= Codex Cairensis =

Hebrew codex of the Prophets ascribed to masorete Ben-Asher

click on the picture to see all pages of Codex Cairensis (a PDF file)

The Codex Cairensis (also: Codex Prophetarum Cairensis, Cairo Codex of the Prophets) is a Hebrew manuscript containing the complete text of the Hebrew Bible's Nevi'im (Prophets). It has traditionally been described as "the oldest dated Hebrew Codex of the Bible which has come down to us", but modern research seems to indicate an 11th-century date rather than the 895 CE date written into its colophon. It contains the books of the Former Prophets (Joshua, Judges, Samuel, and Kings) and Latter Prophets (Isaiah, Jeremiah, Ezekiel and the book of the Twelve Minor Prophets). It comprises 575 pages including 13 carpet pages.

==History==
According to its colophon, it was written complete with niqqud by Moses ben Asher in Tiberias "at the end of the year 827 after the destruction of the second temple" (this corresponds to the year 895 CE, during the reign of the Abbasid caliph al-Mu'tadid). It was given as a present to the Karaite community in Jerusalem and later looted by the Crusaders in 1099. It was redeemed and came into the possession of the Karaite community in Cairo. When the Karaite Jews left Egypt, they deposited the codex in 1983 at Hebrew University of Jerusalem, where it is kept in a secure room on the floor below the Hebrew Manuscript collection. The Codex was brought back to Jerusalem by a committee of six persons.

==Scientific evaluation==
Although according to its colophon the codex was written by a member of the Ben Asher family, Lazar Lipschütz and others observed that, within the masoretic tradition, Codex Cairensis seems to be closer to ben Naphtali than to Aaron ben Moses ben Asher.
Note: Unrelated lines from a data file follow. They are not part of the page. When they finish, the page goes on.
(** Only a delivery projection delivers. *)
Lemma perform_delivers op now l i r r' :
  wf_deliveries (lg_reservations l) → lg_reservations l !! i = Some r → lg_reservations (perform_op op now l) !! i = Some r' →
  dr_state r' = delivered → dr_state r ≠ delivered → ∃ p e, op = OpDeliver p (dr_effect_id r) e.
Proof.
  intros Hwf Hi Hi' Hd Hnd.
  destruct (perform_change op now l Hwf) as [(a & _ & (? & ? & ? & ? & news & E & _) & _)|(j & f & E & Hf & _)].
  { rewrite E, lookup_app_l in Hi' by (by eapply lookup_lt_Some). congruence. }
  destruct op; try (rewrite E in Hi'; unfold update in Hi'; rewrite list_lookup_fmap, Hi in Hi'; injection Hi' as <-;
    destruct (of_effect j r) eqn:Ej; [|done]; destruct (Hf r ltac:(by eapply list_elem_of_lookup_2) Ej) as [Hstep Hev];
    destruct Hev as [|Hev]; [by rewrite Hd|congruence|]; apply of_effect_spec in Ej; subst j; simpl in Hev; try done;
    injection Hev as ->; by eauto).
  simpl in Hi'. destruct (accept_table proposal_id effect_id e now l) as [E'|E']; rewrite E' in Hi'; [congruence|].
  unfold update in Hi'. rewrite list_lookup_fmap, Hi in Hi'. injection Hi' as <-. by destruct (of_effect effect_id r).
Qed.

(** Only evidence charges. *)
Lemma perform_charges op now l i r r' :
  wf_deliveries (lg_reservations l) → lg_reservations l !! i = Some r → lg_reservations (perform_op op now l) !! i = Some r' →
  charged (dr_state r') = true → charged (dr_state r) = false → op_evidence op = Some (dr_effect_id r).
Proof.
  intros Hwf Hi Hi' Hd Hnd.
  destruct (perform_change op now l Hwf) as [(a & _ & (? & ? & ? & ? & news & E & _) & _)|(j & f & E & Hf & _)].
  { rewrite E, lookup_app_l in Hi' by (by eapply lookup_lt_Some). congruence. }
  rewrite E in Hi'; unfold update in Hi'; rewrite list_lookup_fmap, Hi in Hi'; injection Hi' as <-.
  destruct (of_effect j r) eqn:Ej; [|by rewrite Hd in Hnd]. destruct (Hf r ltac:(by eapply list_elem_of_lookup_2) Ej) as [_ Hev].
  apply of_effect_spec in Ej. subst j. destruct (Hev Hd) as [Es|]; [|done]. by rewrite Es, Hnd in Hd.
Qed.

Lemma evidence_based_step store op now l i r r' :
  wf_deliveries (lg_reservations l) → warranted store (now, op) →
  lg_reservations l !! i = Some r → lg_reservations (perform_op op now l) !! i = Some r' → evidence_based store r r'.
Proof.
  intros Hwf Hw Hi Hi'. destruct (perform_row op now l i r Hwf Hi) as (r1 & E1 & [Hid _]). rewrite Hi' in E1.
  injection E1 as <-. split; [done|]. split.
  - intros Hc. destruct (charged (dr_state r)) eqn:Er; [by left|right].
    pose proof (perform_charges op now l i r r' Hwf Hi Hi' Hc Er) as Hev.
    destruct op; try done; injection Hev as ->; destruct Hw as (s & -> & H); eauto.
  - intros Hd. destruct (decide (dr_state r = delivered)) as [|Hnd]; [by left|right].
    destruct (perform_delivers op now l i r r' Hwf Hi Hi' Hd Hnd) as (p & e & ->). exact Hw.
Qed.

Lemma evidence_based_trans store r1 r2 r3 : evidence_based store r1 r2 → evidence_based store r2 r3 → evidence_based store r1 r3.
Proof.
  intros (I1 & C1 & D1) (I2 & C2 & D2).
  assert (dr_effect_id r2 = dr_effect_id r1) as E by (unfold dr_identity in I1; congruence).
  rewrite E in *. split; [congruence|]. naive_solver.
Qed.

Lemma projected_run store trace l i r :
  wf_deliveries (lg_reservations l) → Forall (warranted store) trace → lg_reservations l !! i = Some r →
  ∃ r', lg_reservations (run_ops trace l) !! i = Some r' ∧ evidence_based store r r'.
Proof.
  revert l r. induction trace as [|[now op] trace IH]; intros l r Hwf Hw Hi; simpl.
  - exists r. split; [done|]. split; [done|]. auto.
  - apply Forall_cons in Hw as [Hop Hw]. destruct (perform_row op now l i r Hwf Hi) as (r1 & H1 & _).
    destruct (IH _ r1 (perform_wf op now l Hwf) Hw H1) as (r' & H' & E').
    exists r'. split; [done|]. eapply evidence_based_trans; [|exact E']. by eapply evidence_based_step.
Qed.

(** C20: The reconciler invents nothing: in any ledger the delivery operations can reach, a pass
    keeps every reservation, and one that it charges has, in the processing store, a sent
    effect with a stored receipt, or a journaled signal from the recipient; one that it
    calls delivered has such a signal for the message id its receipt carries, and its
    effect is not a legacy one. What was charged before the pass keeps its charge. *)
Theorem reconcile_invents_nothing t0 before store ttl limit offset now i r :
  let l := run_ops before (empty_ledger t0) in
  lg_reservations l !! i = Some r →
  ∃ r', lg_reservations (reconcile store ttl limit offset now l).2 !! i = Some r' ∧ evidence_based store r r'
    ∧ (charged (dr_state r) = true → charge_kept r r').
Proof.
  intros l Hi. assert (wf_deliveries (lg_reservations l)) as Hwf by (apply run_wf, empty_wf).
  destruct (reconcile_projects store ttl limit offset now l) as (trace & -> & Hw).
  destruct (projected_run store trace l i r Hwf Hw Hi) as (r' & H' & E). exists r'. split; [done|]. split; [done|].
  intros Hc. destruct (charge_run trace l i r Hwf Hi Hc) as (r1 & H1 & Hk). congruence.
Qed.

(** ** What the queries let starve *)

Lemma order_by_map {R} (leb : R → R → bool) g l :
  (∀ a b, leb (g a) (g b) = leb a b) → order_by leb (map g l) = map g (order_by leb l).
Proof.
  intros Hg. assert (∀ x l, insert_sorted leb (g x) (map g l) = map g (insert_sorted leb x l)) as Hins.
  { intros x m. induction m as [|y m IH]; simpl; [done|]. rewrite Hg. destruct (leb x y); simpl; [done|]. by rewrite IH. }
  induction l as [|x l IH]; simpl; [done|]. by rewrite IH, Hins.
Qed.

Lemma select_map {R} (p : R → bool) g (l : list R) : (∀ r, p (g r) = p r) → select p (map g l) = map g (select p l).
Proof.
  intros Hg. unfold select. induction l as [|r l IH]; simpl; [done|]. rewrite Hg. destruct (p r); simpl; by rewrite IH.
Qed.

(** A classified delivery stays in the queue of deliveries to classify: recording its
    outcome changes nothing about which effects the next sweep sees, in which order. *)
Theorem classified_stays_pending effect_id outcome kind ids now before limit l :
  map dr_effect_id (pending_outcome_deliveries before limit (mark_delivery_outcome effect_id outcome kind ids now l).2)
  = map dr_effect_id (pending_outcome_deliveries before limit l).
Proof.
  unfold pending_outcome_deliveries, mark_delivery_outcome, commit, update_effect. simpl. unfold update.
  rewrite select_map, order_by_map.
  - rewrite <- firstn_map, map_map, <- firstn_map. f_equal. apply map_ext. intros r. by destruct (of_effect _ r).
  - intros a b. unfold delivered_at. by destruct (of_effect _ a), (of_effect _ b).
  - intros r. by destruct (of_effect _ r).
Qed.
While some scholars consider this to be an argument against its authenticity, Moshe Goshen-Gottstein assumed that ben Naphtali stuck more faithfully to the system of Moses ben Asher than the latter's own son, Aaron ben Moses ben Asher, who corrected the Aleppo Codex and added its punctuation.

More recently, further doubts on its authenticity have been cast by radiocarbon dating and other scientific techniques. It was stated, after scientific investigation, that the scribe must have been a different person from the vocaliser, and the manuscript must be dated to the 11th century, not the 9th.

Umberto Cassuto relied heavily on this codex when producing his edition of the Masoretic Text, which means that in the Prophets his edition is closer to the ben Naphtali tradition than in the Torah or Writings.

Between 1979 and 1992 an editio princeps of the codex (text and masorahs) was published by a team of Spanish scholars. See F. Pérez Castro et alia, El Códice de Profetas de El Cairo, Textos y Estudios "Cardenal Cisneros", CSIC, 8 vols., Madrid 1979–92.

==See also==
- List of Hebrew Bible manuscripts
  - Aleppo Codex
  - Leningrad Codex
  - Codex Sassoon
  - Codex Orientales
  - Damascus Pentateuch
  - Dead Sea Scrolls

==Sources==
- Würthwein, Ernst (1974). "Der Text des Alten Testaments"
- Talmon, Shemaryahu (2004). "The Hebrew University Bible Project"
- Yeivin, Israel (1980). "Introduction to the Tiberian Masorah"
- Kahle, Paul E. (1959). "The Cairo Geniza"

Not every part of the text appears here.